#### [PROBLEM DESCRIPTION]
Set down, in full, every record in the block.

++++ GIVEN ENTRIES

Lemma materializes_cells mapping title bloco_n r d :
  materializes max_cols fonte_nome sheet_name mapping title bloco_n r d →
  cell_at max_cols r mapping H_ITEM = Ok (ITEM d)
  ∧ cell_at max_cols r mapping H_COD_BK = Ok (COD_BK d)
  ∧ cell_at max_cols r mapping H_COD_CLIENTE = Ok (COD_CLIENTE d)
  ∧ cell_at max_cols r mapping H_DESCRICAO = Ok (DESCRICAO d)
  ∧ cell_at max_cols r mapping H_QUANT = Ok (QUANT d)
  ∧ cell_at max_cols r mapping H_UN = Ok (UN d).
Proof.
  unfold materializes, data_row.
  destruct (cell_at max_cols r mapping H_DESCRICAO) as [desc|]; [| done].
  cbn [mbind res_bind].
  destruct (truthy _); [| done].
  destruct (cell_at max_cols r mapping H_ITEM) as [v1|]; [| done].
  destruct (cell_at max_cols r mapping H_COD_BK) as [v2|]; [| done].
  destruct (cell_at max_cols r mapping H_COD_CLIENTE) as [v3|]; [| done].
  destruct (cell_at max_cols r mapping H_QUANT) as [v4|]; [| done].
  destruct (cell_at max_cols r mapping H_UN) as [v5|]; [| done].
  cbn [mbind res_bind]. intros [= <-]. done.
Qed.

Lemma cell_at_cases r mapping h v :
  cell_at max_cols r mapping h = Ok v →
  ∃ c, mapping !! h = Some c
    ∧ ((c < max_cols)%nat ∧ r !! c = Some v ∨ (max_cols ≤ c)%nat ∧ v = []).
Proof.
  unfold cell_at, getkey, getitem, mbind, res_bind.
  destruct (mapping !! h) as [c |]; [| done]. exists c. split; [done |].
  destruct (Nat.ltb_spec c max_cols).
  - destruct (r !! c); [| done]. left. naive_solver.
  - right. naive_solver.
Qed.

Lemma inner_loop_order fuel mapping title bloco_n :
  ∀ i blank_streak rows_out i' rows_out',
  inner_loop' fuel mapping title bloco_n i blank_streak rows_out
    = Some (Ok (i', rows_out')) →
  (i ≤ i')%nat
  ∧ ∃ js new, rows_out' = rows_out ++ new
    ∧ Forall2 (λ j d, image' j d ∧ BLOCO_TABELA d = bloco_n) js new
    ∧ StronglySorted lt js
    ∧ Forall (λ j, i ≤ j < i')%nat js.
Proof.
  induction fuel as [| fuel IH]; intros i bs out i' out' H; [done |].
  rewrite inner_loop_unfold in H.
  assert (∀ (i : nat) (out : list DetailRow), (i ≤ i)%nat
          ∧ ∃ js new, out = out ++ new
            ∧ Forall2 (λ j d, image' j d ∧ BLOCO_TABELA d = bloco_n) js new
            ∧ StronglySorted lt js
            ∧ Forall (λ j, i ≤ j < i)%nat js) as Hstop.
  { intros k o. split; [done |]. exists [], []. rewrite app_nil_r.
    split_and!; by constructor. }
  destruct (i <? length matrix)%nat eqn:Hi; [| simplify_eq; apply Hstop].
  destruct (matrix !! i) as [r|] eqn:Hr; [| done].
  destruct (is_header r) eqn:Hh; [simplify_eq; apply Hstop |].
  destruct (is_blank_row r) eqn:Hb.
  - destruct (2 <=? bs + 1)%nat; [simplify_eq; apply Hstop |].
    apply IH in H as (Hle & js & new & -> & Him & Hs & Hjs).
    split; [lia |]. exists js, new. split_and!; [done .. |].
    eapply Forall_impl; [done |]. simpl. lia.
  - destruct (data_row' mapping title bloco_n r out) as [out1|] eqn:Hd; [| done].
    apply IH in H as (Hle & js & new & -> & Him & Hs & Hjs).
    split; [lia |].
    assert (Forall (λ j, i ≤ j < i')%nat js) as Hjs'
      by (eapply Forall_impl; [done |]; simpl; lia).
    apply data_row_inv in Hd as [-> | (d & -> & Hd)]; [by exists js, new |].
    exists (i :: js), (d :: new). split_and!.
    + by rewrite <- app_assoc.
    + constructor; [| done].
      destruct (materializes_fields _ _ _ _ _ _ _ _ Hd) as (_ & _ & _ & Hbn & _).
      split; [| done]. exists r, mapping, title. by rewrite Hbn.
    + constructor; [done |]. eapply Forall_impl; [exact Hjs |]. simpl. lia.
    + constructor; [lia | done].
Qed.
Lemma py_round2_range (x : Q) :
  0 <= x <= 100 -> 0 <= PyNum.py_round x 2 <= 100.
Proof.
  intros [H0 H1]. unfold PyNum.py_round. cbn [Pos.of_nat Pos.succ].
  change (10 ^ 2)%positive with 100%positive.
  destruct (round_half_even_bounds (x * inject_Z 100) 0 10000) as [L U].
  - change (inject_Z 0) with 0. change (inject_Z 100) with 100. lra.
  - change (inject_Z 10000) with 10000. change (inject_Z 100) with 100. lra.
  - unfold Qle. simpl. lia.
Qed.

Variable bert_model : pystr -> Result (list Q).
Variable predict_proba : list Q -> Result (list Q).

Local Abbreviation score_review :=
  (AiAnalyzer.score_review bert_model predict_proba).
Local Abbreviation analyze_reviews :=
  (AiAnalyzer.analyze_reviews bert_model predict_proba).

Lemma scored_in_range (review : Review) (s : Q) :
  Spec.probabilistic predict_proba ->
  outcome (score_review review) = Ok s -> 0 <= s <= 100.
Proof.
  intros P. unfold AiAnalyzer.score_review.
  destruct (text review) as [t|]; [|discriminate].
  rewrite predict_unfolded. destruct t as [|c t'].
  - intros E. apply Ok_inj in E. subst s. split; discriminate.
  - set (t := c :: t').
    destruct (bert_model t) as [emb|e]; [|discriminate]. cbv zeta.
    destruct (predict_proba _) as [probs|e] eqn:Hp; [|discriminate].
    destruct (nth_error probs 1) as [p|] eqn:Hn; [|discriminate].
    intros E. apply Ok_inj in E. subst s.
    apply py_round1_range, final_score_range.
    + pose proof (P _ _ _ Hp Hn). lra.
    + unfold PyNum.len. lia.
Qed.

++++++++

#### [WRITTEN RESPONSE]
Lemma materializes_cells mapping title bloco_n r d :
  materializes max_cols fonte_nome sheet_name mapping title bloco_n r d →
  cell_at max_cols r mapping H_ITEM = Ok (ITEM d)
  ∧ cell_at max_cols r mapping H_COD_BK = Ok (COD_BK d)
  ∧ cell_at max_cols r mapping H_COD_CLIENTE = Ok (COD_CLIENTE d)
  ∧ cell_at max_cols r mapping H_DESCRICAO = Ok (DESCRICAO d)
  ∧ cell_at max_cols r mapping H_QUANT = Ok (QUANT d)
  ∧ cell_at max_cols r mapping H_UN = Ok (UN d).
Proof.
  unfold materializes, data_row.
  destruct (cell_at max_cols r mapping H_DESCRICAO) as [desc|]; [| done].
  cbn [mbind res_bind].
  destruct (truthy _); [| done].
  destruct (cell_at max_cols r mapping H_ITEM) as [v1|]; [| done].
  destruct (cell_at max_cols r mapping H_COD_BK) as [v2|]; [| done].
  destruct (cell_at max_cols r mapping H_COD_CLIENTE) as [v3|]; [| done].
  destruct (cell_at max_cols r mapping H_QUANT) as [v4|]; [| done].
  destruct (cell_at max_cols r mapping H_UN) as [v5|]; [| done].
  cbn [mbind res_bind]. intros [= <-]. done.
Qed.

Lemma cell_at_cases r mapping h v :
  cell_at max_cols r mapping h = Ok v →
  ∃ c, mapping !! h = Some c
    ∧ ((c < max_cols)%nat ∧ r !! c = Some v ∨ (max_cols ≤ c)%nat ∧ v = []).
Proof.
  unfold cell_at, getkey, getitem, mbind, res_bind.
  destruct (mapping !! h) as [c |]; [| done]. exists c. split; [done |].
  destruct (Nat.ltb_spec c max_cols).
  - destruct (r !! c); [| done]. left. naive_solver.
  - right. naive_solver.
Qed.

Lemma inner_loop_order fuel mapping title bloco_n :
  ∀ i blank_streak rows_out i' rows_out',
  inner_loop' fuel mapping title bloco_n i blank_streak rows_out
    = Some (Ok (i', rows_out')) →
  (i ≤ i')%nat
  ∧ ∃ js new, rows_out' = rows_out ++ new
    ∧ Forall2 (λ j d, image' j d ∧ BLOCO_TABELA d = bloco_n) js new
    ∧ StronglySorted lt js
    ∧ Forall (λ j, i ≤ j < i')%nat js.
Proof.
  induction fuel as [| fuel IH]; intros i bs out i' out' H; [done |].
  rewrite inner_loop_unfold in H.
  assert (∀ (i : nat) (out : list DetailRow), (i ≤ i)%nat
          ∧ ∃ js new, out = out ++ new
            ∧ Forall2 (λ j d, image' j d ∧ BLOCO_TABELA d = bloco_n) js new
            ∧ StronglySorted lt js
            ∧ Forall (λ j, i ≤ j < i)%nat js) as Hstop.
  { intros k o. split; [done |]. exists [], []. rewrite app_nil_r.
    split_and!; by constructor. }
  destruct (i <? length matrix)%nat eqn:Hi; [| simplify_eq; apply Hstop].
  destruct (matrix !! i) as [r|] eqn:Hr; [| done].
  destruct (is_header r) eqn:Hh; [simplify_eq; apply Hstop |].
  destruct (is_blank_row r) eqn:Hb.
  - destruct (2 <=? bs + 1)%nat; [simplify_eq; apply Hstop |].
    apply IH in H as (Hle & js & new & -> & Him & Hs & Hjs).
    split; [lia |]. exists js, new. split_and!; [done .. |].
    eapply Forall_impl; [done |]. simpl. lia.
  - destruct (data_row' mapping title bloco_n r out) as [out1|] eqn:Hd; [| done].
    apply IH in H as (Hle & js & new & -> & Him & Hs & Hjs).
    split; [lia |].
    assert (Forall (λ j, i ≤ j < i')%nat js) as Hjs'
      by (eapply Forall_impl; [done |]; simpl; lia).
    apply data_row_inv in Hd as [-> | (d & -> & Hd)]; [by exists js, new |].
    exists (i :: js), (d :: new). split_and!.
    + by rewrite <- app_assoc.
    + constructor; [| done].
      destruct (materializes_fields _ _ _ _ _ _ _ _ Hd) as (_ & _ & _ & Hbn & _).
      split; [| done]. exists r, mapping, title. by rewrite Hbn.
    + constructor; [done |]. eapply Forall_impl; [exact Hjs |]. simpl. lia.
    + constructor; [lia | done].
Qed.
Lemma py_round2_range (x : Q) :
  0 <= x <= 100 -> 0 <= PyNum.py_round x 2 <= 100.
Proof.
  intros [H0 H1]. unfold PyNum.py_round. cbn [Pos.of_nat Pos.succ].
  change (10 ^ 2)%positive with 100%positive.
  destruct (round_half_even_bounds (x * inject_Z 100) 0 10000) as [L U].
  - change (inject_Z 0) with 0. change (inject_Z 100) with 100. lra.
  - change (inject_Z 10000) with 10000. change (inject_Z 100) with 100. lra.
  - unfold Qle. simpl. lia.
Qed.

Variable bert_model : pystr -> Result (list Q).
Variable predict_proba : list Q -> Result (list Q).

Local Abbreviation score_review :=
  (AiAnalyzer.score_review bert_model predict_proba).
Local Abbreviation analyze_reviews :=
  (AiAnalyzer.analyze_reviews bert_model predict_proba).

Lemma scored_in_range (review : Review) (s : Q) :
  Spec.probabilistic predict_proba ->
  outcome (score_review review) = Ok s -> 0 <= s <= 100.
Proof.
  intros P. unfold AiAnalyzer.score_review.
  destruct (text review) as [t|]; [|discriminate].
  rewrite predict_unfolded. destruct t as [|c t'].
  - intros E. apply Ok_inj in E. subst s. split; discriminate.
  - set (t := c :: t').
    destruct (bert_model t) as [emb|e]; [|discriminate]. cbv zeta.
    destruct (predict_proba _) as [probs|e] eqn:Hp; [|discriminate].
    destruct (nth_error probs 1) as [p|] eqn:Hn; [|discriminate].
    intros E. apply Ok_inj in E. subst s.
    apply py_round1_range, final_score_range.
    + pose proof (P _ _ _ Hp Hn). lra.
    + unfold PyNum.len. lia.
Qed.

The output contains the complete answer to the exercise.